Lorsque j’apprends que la salle historique du Théâtre 13, le Théâtre 13 / Jardin va rouvrir après deux ans de travaux (celle-là même où nous avons créé la version parisienne du Porteur d’histoire), je propose à Colette Nucci de repartir sur ce type de spectacle [écriture de plateau]. Je lui raconte donc Intra-Muros, une histoire qui se passe en prison, une sorte de huis clos qui n’en est pas un, pour cinq acteurs et un musicien. Une histoire contemporaine, ou atemporelle, que nous pourrions donc créer, avec cinq comédiens, improvisateurs de bon calibre, en suivant cette méthode si riche et excitante. Sur le plateau, l’épure. Quelques chaises, un portant, un « tapis » brookien… Une mise en scène qui se construira en même temps que les dialogues.
Alexis Michalik, Note d’intention d’Intra-Muros,
site du Théâtre 13, 2017(>) .
 

      Au cœur de l’action d’Intra-Muros de Michalik se trouvent le théâtre et la théâtralité qui représentent l’enjeu principal, à la fois, de l’intrigue et de la mise en scène. Le théâtre est ici l’instrument opportun qui aide la jeune assistante sociale Alicia à parvenir au bout de son enquête sur l’identité de son père condamné à perpétuité pour un présumé double meurtre. Le théâtre lui sert en effet de prétexte pour accéder à son père ignorant qu’il a une fille de dix-neuf ans. Il représente une activité proposée aux détenus par un metteur en scène consacré qui, au lever du rideau, interroge d’abord les spectateurs sur ce qu’est le théâtre pour eux. Une double mise en abîme s’instaure ainsi, sur la scène et entre la scène et la salle, à la faveur d’une frontière poreuse entre la fiction et la réalité théâtrales. Au regard de l’adresse faite au spectateur, celui-ci doit parfois s’interroger si le jeu des personnages lui est ou non explicitement destiné, autrement dit si les comédiens font semblant de jouer pour eux-mêmes en jouant pour lui ou s’ils jouent à la fois pour eux-mêmes et pour lui. Ce changement de perspective affecte non seulement la réception de ce qui se passe sur scène, mais aussi le statut des éléments constitutifs du « spectacle ».  C’est à cet égard que l’action scénique devient l’objet de sa propre théâtralité. Le plateau se transforme effectivement en une scène où Richard, le metteur en scène, veut d’abord pratiquer quelques exercices de théâtre et où les personnages doivent ensuite se raconter. L’action dramatique reste paradoxalement suspendue entre la réalité et la fiction dans la mesure où l’on se demande si les personnages ne représentent pas en quelque sorte des personnes réelles invitées à l’occasion à rejouer leur vie ― les raccourcis, les condensations et le réaménagement non linéaire des événements participent pleinement du spectacle accepté comme tel. La théâtralité mise en avant peut ainsi opérer un retournement mimétique : le théâtre qui se veut théâtre grâce à des artifices déployés comme tels paraît plus réel qu’une fiction donnée conventionnellement pour le réel. C’est du théâtre, on le sait, mais il apparaît comme le spectacle monté par des personnes réelles pour partager leur histoire avec les spectateurs.

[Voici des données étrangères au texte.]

(** * Conformance engine of the O-Lang resolver tester

    A shallow embedding of the assertion registry, the metadata and runtime
    validators, the guidance generator, the assertion runner, the observation
    harness and the suite executor, then of the command-line entry point with
    its AST runner and of the badge generator, followed by the properties
    established about them.

    The engine is dynamically typed JavaScript: the same handler is applied to
    declarations, invocation contexts and whatever a contract module exports.
    The embedding therefore starts with the fragment of the language the
    engine relies on (values, truthiness, [typeof], property reads along the
    prototype chain, the [in] operator, [===], string conversion and
    [JSON.stringify]) and writes every function of the engine over it.

    Conventions.  A function of the engine returns a [completion]: a value,
    a thrown error, or the remark that control left the fragment.  Strings
    are byte strings.  Asynchrony is sequential here: the harness awaits each
    call before the next, so a call is a transition of the resolver's state
    that ends fulfilled or rejected; a call that never settles has no
    outcome and the harness has no timeout for it.  The file system the
    suite executor reads is a record of what it would find; console output
    is left out. *)

From Stdlib Require Import String Ascii List ZArith Bool Arith Lia DecimalString.
From Stdlib Require DecimalPos DecimalZ.
Import ListNotations.
Local Open Scope list_scope.
Local Open Scope string_scope.

Set Warnings "-register-all".

(* ===================================================================== *)
(** * The JavaScript fragment *)
(* ===================================================================== *)

Module JS.

(** Numbers.  The engine never does arithmetic on the numbers it is given: it
    tests them ([typeof], truthiness, [<=]) and prints them.  Integer-valued
    numbers (in the range that prints in plain decimal notation, below
    [10^21] in magnitude) and the three non-finite values are represented;
    fractional values behave as a non-zero [Int] in every test made here. *)
Inductive number : Type :=
| Int (z : Z)
| NaN
| Infinity (negative : bool).

(** Values.  An object is the list of its own enumerable properties in
    enumeration order (the order [JSON.stringify] prints them in); a function
    is opaque but carries own properties like any object.  Property lists are
    read with first-match lookup. *)
Inductive value : Type :=
| VUndefined
| VNull
| VBool (b : bool)
| VNumber (n : number)
| VString (s : string)
| VArray (elems : list value)
| VObject (props : list (string * value))
| VFunction (props : list (string * value)).

(** Outcome of an evaluation: a result, a thrown value, or [Unmodelled] when
    control would reach code that is not part of the fragment (a user-defined
    [toString], [valueOf] or [toJSON], the source text of a function, the
    prototype objects themselves). *)
Inductive completion (A : Type) : Type :=
| Normal (a : A)
| Throw (e : value)
| Unmodelled.

Arguments Normal {A} a.
Arguments Throw {A} e.
Arguments Unmodelled {A}.

Definition bind {A B : Type} (c : completion A) (k : A -> completion B)
  : completion B :=
  match c with
  | Normal a => k a
  | Throw e => Throw e
  | Unmodelled => Unmodelled
  end.

Notation "x <- c ;; k" := (bind c (fun x => k))
  (at level 61, c at next level, right associativity).

(** An [Error] instance, as far as the engine can observe one: its class
    name and its message. *)
Definition error_object (name message : string) : value :=
  VObject [("name", VString name); ("message", VString message)].

Definition TypeError (message : string) : value :=
  error_object "TypeError" message.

      Sans prétendre représenter un lieu réaliste, l’espace scénique est constitué d’un terrain de jeu explicitement délimité par une sorte de tapis blanc gris déroulé au milieu de la scène : multifonctionnel, il sert symboliquement de sol à une salle polyvalente de prison, à plusieurs appartements, à une piste de danse, à une rue, etc. Au fond se dresse une paroi gris foncé devant laquelle sont placées des chaises aux pieds métalliques et aux sièges-dossiers en plastique. À gauche apparaît un lit également métallique, recouvert de draps blancs et qui est à l’occasion déplacé au milieu de la scène. À droite, enfin, est installé un musicien/régisseur de son avec ses instruments qui créent le fond sonore au cours de la représentation. La scénographie ne prétend ainsi rien cacher aux spectateurs pour les plonger dans une fausse illusion de réalité. Elle se montre au contraire comme telle en confortant cette impression déjà évoquée que l’action ne se conçoit que comme ce qu’elle paraît réellement : le théâtre. La scène peut ainsi, avec franchise, promener le spectateur d’un lieu à l’autre à la faveur de multiples retours en arrière et de nombreux espaces dramatiques amenés par les simples propos des comédiens. C’est à cet égard que l’écriture dramatique et la mise en scène matérielle exposent leur propre théâtralité. Dans cette perspective, les accessoires restent extrêmement limités : tout est en effet une question de propos, de gestes et de mouvements des comédiens qui portent sans autres moyens que leur savoir-faire toute la représentation du début la fin.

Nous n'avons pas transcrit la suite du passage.